Nothing but the lines below between the line holding "authorization and engagement counters" and the line holding "Strings are ASCII", inclusive, should appear in the answer, each set down exactly.

▶ **Data listing**:

········

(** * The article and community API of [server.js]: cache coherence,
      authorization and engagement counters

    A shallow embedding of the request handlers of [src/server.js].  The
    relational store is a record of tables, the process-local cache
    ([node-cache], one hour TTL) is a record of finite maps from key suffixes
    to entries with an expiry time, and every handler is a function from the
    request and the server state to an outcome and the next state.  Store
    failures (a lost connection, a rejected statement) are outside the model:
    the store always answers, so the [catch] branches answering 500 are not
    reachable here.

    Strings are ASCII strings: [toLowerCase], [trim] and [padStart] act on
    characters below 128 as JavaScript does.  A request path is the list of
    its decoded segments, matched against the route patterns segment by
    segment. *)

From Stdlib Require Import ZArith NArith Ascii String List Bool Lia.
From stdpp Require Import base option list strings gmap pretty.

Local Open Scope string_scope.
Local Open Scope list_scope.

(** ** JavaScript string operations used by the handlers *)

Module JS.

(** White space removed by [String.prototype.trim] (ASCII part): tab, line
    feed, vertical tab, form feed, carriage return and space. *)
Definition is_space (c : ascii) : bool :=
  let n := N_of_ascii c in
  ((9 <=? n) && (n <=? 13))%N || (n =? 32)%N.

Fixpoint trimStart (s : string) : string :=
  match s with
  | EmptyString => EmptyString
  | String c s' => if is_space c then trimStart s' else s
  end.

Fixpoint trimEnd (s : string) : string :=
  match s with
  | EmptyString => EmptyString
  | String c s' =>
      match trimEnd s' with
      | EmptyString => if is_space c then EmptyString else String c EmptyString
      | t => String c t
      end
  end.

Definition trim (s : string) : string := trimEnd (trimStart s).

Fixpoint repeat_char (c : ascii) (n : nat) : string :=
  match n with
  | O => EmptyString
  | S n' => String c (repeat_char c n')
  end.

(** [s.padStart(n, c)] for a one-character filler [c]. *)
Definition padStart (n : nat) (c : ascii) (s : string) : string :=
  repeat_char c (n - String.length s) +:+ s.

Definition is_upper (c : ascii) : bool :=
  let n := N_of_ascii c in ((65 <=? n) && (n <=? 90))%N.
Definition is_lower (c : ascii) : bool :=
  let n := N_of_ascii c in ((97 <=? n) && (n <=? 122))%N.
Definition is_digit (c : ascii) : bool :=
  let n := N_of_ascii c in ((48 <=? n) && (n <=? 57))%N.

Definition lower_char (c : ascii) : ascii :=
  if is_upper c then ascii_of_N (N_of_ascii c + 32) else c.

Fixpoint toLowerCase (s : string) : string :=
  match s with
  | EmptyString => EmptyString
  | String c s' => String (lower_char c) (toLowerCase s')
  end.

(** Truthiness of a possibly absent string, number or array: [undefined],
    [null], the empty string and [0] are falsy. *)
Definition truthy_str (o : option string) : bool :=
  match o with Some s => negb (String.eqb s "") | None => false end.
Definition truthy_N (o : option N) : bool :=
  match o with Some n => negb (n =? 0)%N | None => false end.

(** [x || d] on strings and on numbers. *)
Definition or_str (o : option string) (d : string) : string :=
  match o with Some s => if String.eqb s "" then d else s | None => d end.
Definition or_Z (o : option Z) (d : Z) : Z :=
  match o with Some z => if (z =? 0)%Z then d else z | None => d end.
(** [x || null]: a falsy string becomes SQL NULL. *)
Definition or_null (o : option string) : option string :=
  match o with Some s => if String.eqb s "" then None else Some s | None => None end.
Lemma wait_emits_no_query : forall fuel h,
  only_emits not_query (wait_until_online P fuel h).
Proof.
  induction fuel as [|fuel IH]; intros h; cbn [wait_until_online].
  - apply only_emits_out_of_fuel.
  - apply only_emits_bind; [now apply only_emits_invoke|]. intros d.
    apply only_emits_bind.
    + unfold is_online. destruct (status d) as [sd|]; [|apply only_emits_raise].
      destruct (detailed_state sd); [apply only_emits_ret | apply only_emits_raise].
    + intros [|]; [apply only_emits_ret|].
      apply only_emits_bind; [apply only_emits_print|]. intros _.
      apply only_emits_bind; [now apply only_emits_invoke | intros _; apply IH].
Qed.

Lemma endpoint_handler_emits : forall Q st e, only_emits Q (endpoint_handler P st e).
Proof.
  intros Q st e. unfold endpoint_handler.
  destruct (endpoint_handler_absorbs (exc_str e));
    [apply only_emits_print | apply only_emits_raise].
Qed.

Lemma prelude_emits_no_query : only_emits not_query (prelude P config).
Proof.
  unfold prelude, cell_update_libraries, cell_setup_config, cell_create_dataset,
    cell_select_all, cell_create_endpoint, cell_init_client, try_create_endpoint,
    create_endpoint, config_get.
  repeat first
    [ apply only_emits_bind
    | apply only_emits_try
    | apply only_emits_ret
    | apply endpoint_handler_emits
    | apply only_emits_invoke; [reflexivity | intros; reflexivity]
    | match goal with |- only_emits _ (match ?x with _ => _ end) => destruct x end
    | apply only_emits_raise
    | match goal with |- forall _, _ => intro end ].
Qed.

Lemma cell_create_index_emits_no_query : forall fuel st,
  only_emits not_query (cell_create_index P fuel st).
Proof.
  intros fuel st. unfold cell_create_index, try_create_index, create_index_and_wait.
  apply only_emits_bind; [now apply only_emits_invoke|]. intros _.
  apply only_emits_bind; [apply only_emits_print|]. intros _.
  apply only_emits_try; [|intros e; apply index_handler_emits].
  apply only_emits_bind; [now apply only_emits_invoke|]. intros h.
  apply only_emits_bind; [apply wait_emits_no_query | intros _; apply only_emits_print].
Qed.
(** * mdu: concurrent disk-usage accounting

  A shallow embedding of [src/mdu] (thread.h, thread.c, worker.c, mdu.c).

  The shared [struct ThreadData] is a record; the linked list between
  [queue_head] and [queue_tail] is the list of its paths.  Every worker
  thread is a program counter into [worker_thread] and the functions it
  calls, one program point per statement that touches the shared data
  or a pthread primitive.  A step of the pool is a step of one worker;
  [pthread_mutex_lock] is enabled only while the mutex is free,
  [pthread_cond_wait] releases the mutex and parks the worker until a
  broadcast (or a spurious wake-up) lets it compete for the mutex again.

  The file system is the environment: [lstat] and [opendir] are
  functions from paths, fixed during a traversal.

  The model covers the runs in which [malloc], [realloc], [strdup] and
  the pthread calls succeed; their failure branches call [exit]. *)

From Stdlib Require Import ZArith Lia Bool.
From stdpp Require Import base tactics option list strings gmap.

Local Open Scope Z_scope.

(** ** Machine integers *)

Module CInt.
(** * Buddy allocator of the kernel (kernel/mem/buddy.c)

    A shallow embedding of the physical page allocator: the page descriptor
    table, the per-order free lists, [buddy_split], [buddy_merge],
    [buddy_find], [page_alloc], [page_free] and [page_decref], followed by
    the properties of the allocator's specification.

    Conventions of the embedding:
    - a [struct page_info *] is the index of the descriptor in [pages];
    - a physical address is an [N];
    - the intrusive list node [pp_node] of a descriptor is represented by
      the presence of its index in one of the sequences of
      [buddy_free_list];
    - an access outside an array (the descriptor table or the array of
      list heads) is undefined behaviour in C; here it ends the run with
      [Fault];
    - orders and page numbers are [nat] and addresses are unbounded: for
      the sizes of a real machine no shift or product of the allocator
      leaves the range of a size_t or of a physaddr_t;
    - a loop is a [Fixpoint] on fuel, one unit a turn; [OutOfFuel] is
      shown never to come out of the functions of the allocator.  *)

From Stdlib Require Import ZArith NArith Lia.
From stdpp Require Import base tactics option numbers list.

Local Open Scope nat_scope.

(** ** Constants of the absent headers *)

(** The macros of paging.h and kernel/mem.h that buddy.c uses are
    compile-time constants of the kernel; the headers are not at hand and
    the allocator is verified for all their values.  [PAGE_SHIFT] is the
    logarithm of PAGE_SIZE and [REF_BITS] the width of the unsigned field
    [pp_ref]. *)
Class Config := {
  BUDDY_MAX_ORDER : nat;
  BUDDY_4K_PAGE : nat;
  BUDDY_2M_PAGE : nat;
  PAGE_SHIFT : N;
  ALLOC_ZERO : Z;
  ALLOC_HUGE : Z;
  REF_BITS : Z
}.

········

▶ **Answer space**:
      authorization and engagement counters

    A shallow embedding of the request handlers of [src/server.js].  The
    relational store is a record of tables, the process-local cache
    ([node-cache], one hour TTL) is a record of finite maps from key suffixes
    to entries with an expiry time, and every handler is a function from the
    request and the server state to an outcome and the next state.  Store
    failures (a lost connection, a rejected statement) are outside the model:
    the store always answers, so the [catch] branches answering 500 are not
    reachable here.

    Strings are ASCII strings: [toLowerCase], [trim] and [padStart] act on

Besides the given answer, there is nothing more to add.